> **Data to examine**
■ ■ ■ ■ ■
(** [C8] A granted subscription is served: after a SUBSCRIBE with one filter that
    is valid, allowed and within the limit, while the session's queue has room,
    the session has an entry with the
    requested QoS under the filter, a persistent session's subscription is
    stored, and the session is sent the retained messages whose topics match
    the filter and no others, with the retain flag, followed by the SUBACK; no
    other session is sent anything. *)
Theorem subscription_served fo b w sid s packet sub f acc a' m :
  world_wf cfg fo b w -> sessions w !! sid = Some s -> connected_ s = true ->
  (parse_subscribe packet).1 = Ret sub -> filters sub = [f] ->
  topic.is_valid_filter cfg (Packet.topic_filter f) = true ->
  check_acl env (username_ s) (Packet.topic_filter f) Access.READ (auth w) = (Ret acc, a') ->
  acc <> Access.NONE ->
  clean_session_ s = true \/
    i32 (Z.of_nat (length (SubscriptionManager.get_client_subs (client_id_ s) (sub_manager w)))) <
      max_subscriptions_per_client cfg ->
  tree_reachable cfg (topic_tree w) m ->
  let suback := PacketBuilder.build_suback (sub_packet_id sub) [suback_code_of (requested_qos f)] in
  room_for cfg (sessions w)
    ((fun p => (sid, p)) <$> retained_for (Packet.topic_filter f) (granted_tree w sid f) ++ [suback]) ->
  exists w' l, Session.handle_subscribe cfg env sid packet w = (Ret tt, w') /\
    (forall p r, (p, r) ∈ l <->
       (exists segs, m !! segs = Some r /\ p = join segs) /\ topic.matches p (Packet.topic_filter f) = true) /\
    (exists e, e ∈ subs_at (topic.split (Packet.topic_filter f)) (root_ (topic_tree w')) /\
       TopicTree.lock (alive w) (entry_session e) = Some sid /\ entry_qos e = requested_qos f) /\
    (clean_session_ s = false ->
     stored_qos (client_id_ s) (Packet.topic_filter f) (sub_manager w') = Some (requested_qos f)) /\
    forall x sx, sessions w !! x = Some sx -> exists sx', sessions w' !! x = Some sx' /\
      outstream sx' = outstream sx ++
        (if decide (x = sid) then
           ((fun y => PacketBuilder.build_publish y.1 (contents (retained_payload y.2)) (retained_qos y.2)
                        true false 0) <$> l) ++ [suback]
         else []).
Proof using Hmax.
  intros Hw Hs Hc Hp Hf Hv Ha Hn Hl Hm suback Hr. rewrite fmap_app in Hr.
  set (out := (fun p => (sid, p)) <$> retained_for (Packet.topic_filter f) (granted_tree w sid f)) in *.
  destruct (subscribe_filter_after w sid s f acc a' Hs Hv Ha Hn Hl) as (w1 & Hsf & Hs1 & Ht1 & Hq1).
  { intros x sx Hx Hcx. specialize (Hr x sx Hx Hcx). rewrite packets_for_app, length_app in Hr. fold out. lia. }
  fold out in Hs1.
  exists (put_sessions (after [(sid, suback)] (sessions w1)) w1),
    (filter (fun x => topic.matches x.1 (Packet.topic_filter f) = true)
       (TopicTree.get_all_retained (granted_tree w sid f))).
  split; [|split; [|split; [|split]]].
  - unfold Session.handle_subscribe. rewrite (this_bind_eq w sid s) by done. rewrite Hc. cbn [negb].
    unfold try_parse. unfold mbind at 1, M_bind at 1. rewrite Hp, Hf. cbn [Session.subscribe_filters].
    unfold mbind, M_bind. rewrite Hsf. cbn [mret M_ret]. apply (deliver_after cfg Hmax).
    + rewrite Hs1, lookup_after, Hs. by eexists.
    + rewrite Hs1. by apply room_for_app.
  - intros p r. rewrite list_elem_of_filter. simpl.
    rewrite (get_all_retained_simulates (granted_tree w sid f) m)
      by (apply (tree_reachable_refines cfg), tr_subscribe, Hm). tauto.
  - simpl. rewrite Ht1. unfold granted_tree, TopicTree.subscribe. simpl. rewrite subs_at_subscribe.
    rewrite decide_True by done. apply added_subscriber. unfold alive. apply bool_decide_eq_true. by exists s.
  - intros Hcl. simpl. rewrite Hq1. by apply granted_store_qos.
  - intros x sx Hx. exists (queue_after (out ++ [(sid, suback)]) x sx). split.
    { simpl. rewrite Hs1, after_app, lookup_after, Hx. done. }
    rewrite outstream_queue_after by exact (sw_writing _ _ _ _ (ww_sessions _ _ _ _ Hw x sx Hx)).
    assert (Hpk : packets_for x (out ++ [(sid, suback)]) =
      if decide (x = sid) then retained_for (Packet.topic_filter f) (granted_tree w sid f) ++ [suback] else []).
    { change [(sid, suback)] with ((fun p => (sid, p)) <$> [suback]). unfold out.
      rewrite <- fmap_app. apply packets_for_one. }
    rewrite Hpk. case_decide; [subst x; rewrite Hs in Hx; injection Hx as <-; by rewrite Hc|].
    by destruct (connected_ sx).
Qed.

End Release.

(** ** Concrete runs *)

Definition demo_qos2_body : Buffer :=
  Buffer.of_bytes (string_field "a/b" ++ Buffer.uint16_bytes 7 ++ string_bytes "hi").
Definition demo_qos2_pub : PublishPacket :=
  mkPublishPacket "a/b" (Buffer.of_bytes (string_bytes "hi")) 2 false false 7.
Definition demo_pubrel : Buffer := Buffer.of_bytes (Buffer.uint16_bytes 7).

Lemma qos2_end_to_end_witness :
  exists w1 w2, Session.handle_publish (E := unit) tiny_config tt 0 demo_qos2_body
      (mkFixedHeader 3 false 2 false 9) demo_subscriber = (Ret tt, w1) /\
    Session.handle_pubrel tiny_config 0 demo_pubrel w1 = (Ret tt, w2) /\
    incoming "dev" 7 (delivery_engine w2) = None.
Proof.
  destruct (demo_session demo_subscriber 0%nat (fun s => (connected_ s, client_id_ s)) (true, "dev"%string))
    as (s & Hs & Hx); [by vm_compute|]. injection Hx as Hc Hi.
  destruct (Qos2Handler.deliver tiny_config (view_of demo_subscriber)
    (retaining tiny_config demo_qos2_pub (topic_tree demo_subscriber))
    (mkPublishPacket "a/b" (Buffer.of_bytes (string_bytes "hi")) 2 false false 0)
    (qos2_ (delivery_engine demo_subscriber))) as [h out] eqn:Hd.
  assert (Hout : length out = 1%nat).
  { replace out with (h, out).2 by reflexivity. rewrite <- Hd. vm_compute. reflexivity. }
  destruct (qos2_end_to_end (E := unit) tiny_config ltac:(reflexivity) tt None Free demo_subscriber 0%nat s
    demo_qos2_body (mkFixedHeader 3 false 2 false 9) demo_qos2_pub Access.READWRITE tt demo_pubrel h out)
    as (w1 & w2 & H1 & H2 & _ & Hin & _).
  - exact demo_subscriber_wf.
  - exact Hs.
  - exact Hc.
  - vm_compute. reflexivity.
  - reflexivity.
  - reflexivity.
  - discriminate.
  - vm_compute. reflexivity.
  - vm_compute. reflexivity.
  - exact Hd.
  - apply demo_room. rewrite !length_app, Hout. apply Nat.leb_le. reflexivity.
  - rewrite Hi in Hin. exists w1, w2. exact (conj H1 (conj H2 Hin)).
Defined.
■ ■ ■ ■ ■
Copy word for word the stretch of entries above from the line that has "rewrite (get_all_retained_simulates (granted_tree" through the line that has "destruct (demo_session demo_subscriber", both ends included, and nothing outside it.

    rewrite (get_all_retained_simulates (granted_tree w sid f) m)
      by (apply (tree_reachable_refines cfg), tr_subscribe, Hm). tauto.
  - simpl. rewrite Ht1. unfold granted_tree, TopicTree.subscribe. simpl. rewrite subs_at_subscribe.
    rewrite decide_True by done. apply added_subscriber. unfold alive. apply bool_decide_eq_true. by exists s.
  - intros Hcl. simpl. rewrite Hq1. by apply granted_store_qos.
  - intros x sx Hx. exists (queue_after (out ++ [(sid, suback)]) x sx). split.
    { simpl. rewrite Hs1, after_app, lookup_after, Hx. done. }
    rewrite outstream_queue_after by exact (sw_writing _ _ _ _ (ww_sessions _ _ _ _ Hw x sx Hx)).
    assert (Hpk : packets_for x (out ++ [(sid, suback)]) =
      if decide (x = sid) then retained_for (Packet.topic_filter f) (granted_tree w sid f) ++ [suback] else []).
    { change [(sid, suback)] with ((fun p => (sid, p)) <$> [suback]). unfold out.
      rewrite <- fmap_app. apply packets_for_one. }
    rewrite Hpk. case_decide; [subst x; rewrite Hs in Hx; injection Hx as <-; by rewrite Hc|].
    by destruct (connected_ sx).
Qed.

End Release.

(** ** Concrete runs *)

Definition demo_qos2_body : Buffer :=
  Buffer.of_bytes (string_field "a/b" ++ Buffer.uint16_bytes 7 ++ string_bytes "hi").
Definition demo_qos2_pub : PublishPacket :=
  mkPublishPacket "a/b" (Buffer.of_bytes (string_bytes "hi")) 2 false false 7.
Definition demo_pubrel : Buffer := Buffer.of_bytes (Buffer.uint16_bytes 7).

Lemma qos2_end_to_end_witness :
  exists w1 w2, Session.handle_publish (E := unit) tiny_config tt 0 demo_qos2_body
      (mkFixedHeader 3 false 2 false 9) demo_subscriber = (Ret tt, w1) /\
    Session.handle_pubrel tiny_config 0 demo_pubrel w1 = (Ret tt, w2) /\
    incoming "dev" 7 (delivery_engine w2) = None.
Proof.
  destruct (demo_session demo_subscriber 0%nat (fun s => (connected_ s, client_id_ s)) (true, "dev"%string))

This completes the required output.